How we can help banks build an open big data sourcing layer

Background of the case

The client is a state-controlled city commercial bank with an independent legal person in Hebei Province, with institutional outlets throughout the city and counties, and its 100 billion assets are among the best among urban commercial banks in Hebei Province.

With the advancement of "digital banking", the intrinsic value mining of data has become the driving force for financial business innovation, so most banks, including large state-owned banks, joint-stock banks and leading city commercial banks, are researching, planning and building big data systems.

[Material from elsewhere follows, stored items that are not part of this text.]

Lemma table_ends_at_first_non_row_witness :
  let lines := ["## Round 1 Review Disposition";
                "| Severity | Disposition |";
                "|---|---|";
                "| P1 | Deferred |";
                "## Round 2 Review Disposition";
                "| Severity | Disposition |";
                "|---|---|";
                "| P2 | Incorporated |"] in
  map section_header_line (find_disposition_tables lines) = [0; 4] /\
  exists t' rest, tables_from (List.length lines) lines 4 = t' :: rest /\
                  section_header_line t' = 4.
Proof.
  intros lines. split; [reflexivity|].
  destruct (Re.match_ DISPOSITION_HEADER_RE "## Round 1 Review Disposition")
    as [m1|] eqn:E1; [|discriminate E1].
  destruct (Re.match_ DISPOSITION_HEADER_RE "## Round 2 Review Disposition")
    as [m2|] eqn:E2; [|discriminate E2].
  destruct (heading_table lines (extract_round_number m1) 0) as [t j] eqn:Eh.
  assert (Hj : j = 4 /\ header_cells t <> []).
  { vm_compute in E1. injection E1 as <-. vm_compute in Eh.
    injection Eh as <- <-. split; [reflexivity | discriminate]. }
  destruct Hj as [-> Hne].
  exact (proj2 (proj2 (proj2
           (table_ends_at_first_non_row lines 0 _ m1 t 4 eq_refl E1 Eh Hne)))
           _ m2 eq_refl E2).
Defined.

(** ** The patterns, read directly *)

Section Patterns.

Lemma run_star r s k g :
  Re.run (Re.Star r) s k g = star_loop (Re.run r) k (String.length s) s g.
Proof. reflexivity. Qed.

(** A star over a character class takes every leading character of the
    class when what follows cannot begin with one: giving one back never
    helps. *)
Lemma star_loop_class p k :
  (forall a s g, p a = true -> k (String a s) g = None) ->
  forall n s g, String.length s <= n ->
    star_loop (Re.run (Re.Chr p)) k n s g = k (drop_while p s) g.
Proof.
  intros Hk. induction n as [|n IH]; intros s g Hn.
  - destruct s; [reflexivity | simpl in Hn; lia].
  - destruct s as [|a s]; [reflexivity|].
    cbn [star_loop Re.run drop_while]. fold (star_loop (Re.run (Re.Chr p)) k).
    destruct (p a) eqn:Ea.
    + assert (Hlt : Nat.ltb (String.length s) (String.length (String a s)) = true)
        by (apply Nat.ltb_lt; simpl; lia).
      rewrite Hlt, IH by (simpl in Hn; lia).
      destruct (k (drop_while p s) g); auto.
    + reflexivity.
Qed.

Lemma run_star_class p k s g :
  (forall a s g, p a = true -> k (String a s) g = None) ->
  Re.run (Re.Star (Re.Chr p)) s k g = k (drop_while p s) g.
Proof. intros Hk. rewrite run_star. now apply star_loop_class. Qed.

Lemma run_plus_class p k s g :
  (forall a s g, p a = true -> k (String a s) g = None) ->
  Re.run (Re.Plus (Re.Chr p)) s k g =
  match s with
  | String a s' => if p a then k (drop_while p s') g else None
  | EmptyString => None
  end.
Proof.
  intros Hk. unfold Re.Plus. cbn [Re.run].
  destruct s as [|a s']; [reflexivity|].
  destruct (p a); [|reflexivity]. now apply run_star_class.
Qed.

Lemma drop_while_app p s1 s2 :
  all_of p s1 = true ->
  drop_while p (s1 ++ s2) = drop_while p s2.
Proof.
  induction s1 as [|a s1 IH]; simpl; auto.
  intros H. apply andb_true_iff in H as [Ha H]. rewrite Ha. auto.
Qed.

End Patterns.

Lemma separator_cell_shape c :
  match Re.match_ SEPARATOR_CELL_RE c with
  | Some _ => true
  | None => false
  end = separator_shape c.
Proof.
  unfold Re.match_, SEPARATOR_CELL_RE, separator_shape.
  cbn [Re.seqs].
  set (tail := Re.Seq (Re.Opt (Re.chr ":")) Re.Eos).
  assert (Htail : forall s g,
    match Re.run tail s (fun _ g0 => Some g0) g with
    | Some _ => true | None => false end = at_end (drop_colon s)).
  { intros s g. unfold tail, Re.chr.
    destruct s as [|a s]; [reflexivity|]. cbn [drop_colon].
    destruct (Ascii.eqb ":" a) eqn:Ea.
    - apply Ascii.eqb_eq in Ea. subst a.
      destruct s as [|b [|b' s']]; try reflexivity.
      cbn. destruct (Ascii.eqb b "010"); reflexivity.
    - cbn [Re.run]. rewrite Ea.
      destruct s as [|b s']; [|reflexivity].
      cbn. destruct (Ascii.eqb a "010"); reflexivity. }
  assert (Hdash : forall a s g, Ascii.eqb "-" a = true ->
    Re.run tail (String a s) (fun _ g0 => Some g0) g = None).
  { intros a s g Ha. apply Ascii.eqb_eq in Ha. subst a.
    unfold tail, Re.chr. cbn [Re.run]. simpl. now destruct s. }
  assert (Hbody : forall s g,
    match Re.run (Re.Seq (Re.Plus (Re.chr "-")) tail) s
            (fun _ g0 => Some g0) g with
    | Some _ => true | None => false end =
    match s with
    | String a s' =>
        Ascii.eqb "-" a && at_end (drop_colon (drop_while (Ascii.eqb "-") s'))
    | EmptyString => false
    end).
  { intros s g. cbn [Re.run]. unfold Re.chr at 1.
    rewrite run_plus_class by exact Hdash.
    destruct s as [|a s']; [reflexivity|].
    destruct (Ascii.eqb "-" a); [apply Htail | reflexivity]. }
  cbn [Re.run]. unfold Re.chr at 1. cbn [Re.run].
  destruct c as [|a s]; [apply Hbody|]. cbn [drop_colon].
  destruct (Ascii.eqb ":" a) eqn:Ea; [|apply Hbody].
  apply Ascii.eqb_eq in Ea. subst a.
  assert (Hcolon :
    match Re.run (Re.Seq (Re.Plus (Re.chr "-")) tail) (String ":" s)
            (fun _ g0 => Some g0) Re.no_groups with
    | Some _ => true | None => false end = false)
    by (rewrite Hbody; reflexivity).
  rewrite <- (Hbody s Re.no_groups).
  cbn [Re.run] in Hcolon |- *.
  destruct (Re.run (Re.Plus (Re.chr "-")) s
              (fun s1 g1 => Re.run tail s1 (fun _ g => Some g) g1)
              Re.no_groups); [reflexivity|].
  exact Hcolon.
Qed.

(** X16: [is_separator_row] accepts exactly the cell lists in which every cell
    is, from left to right, an optional colon, one dash or more, an
    optional colon and nothing else (but a final newline). *)
Theorem is_separator_row_shape cells :
  is_separator_row cells = forallb separator_shape cells.
Proof.
  unfold is_separator_row.
  induction cells as [|c cs IH]; [reflexivity|].
  cbn [forallb]. now rewrite separator_cell_shape, IH.
Qed.

(** ** The heading pattern on round headings *)

Section RoundHeadings.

The bank also launched a big data platform in 2021, which has greatly improved its data processing and data analysis capabilities.

With the launch of the customer's new generation of core and credit systems, the demand for data processing and analysis relying on the big data platform is also expanding, and the daily increment of the platform source data exceeds 50G, which increases the storage pressure on the source data of the big data platform day by day, and the storage space of the existing big data cluster occupies nearly 80%. Since the storage and load of the existing big data platform were already overwhelmed, the bank proposed a project to build a new big data source layer.

Requirements analysis

The bank plans to rely on the architecture of the existing big data platform to improve the application and management capabilities of the full data at the source layer, build a complete and systematic set of data demand identification and analysis and service processes for the source of the source, and provide on-demand data to avoid the risk of system service runs.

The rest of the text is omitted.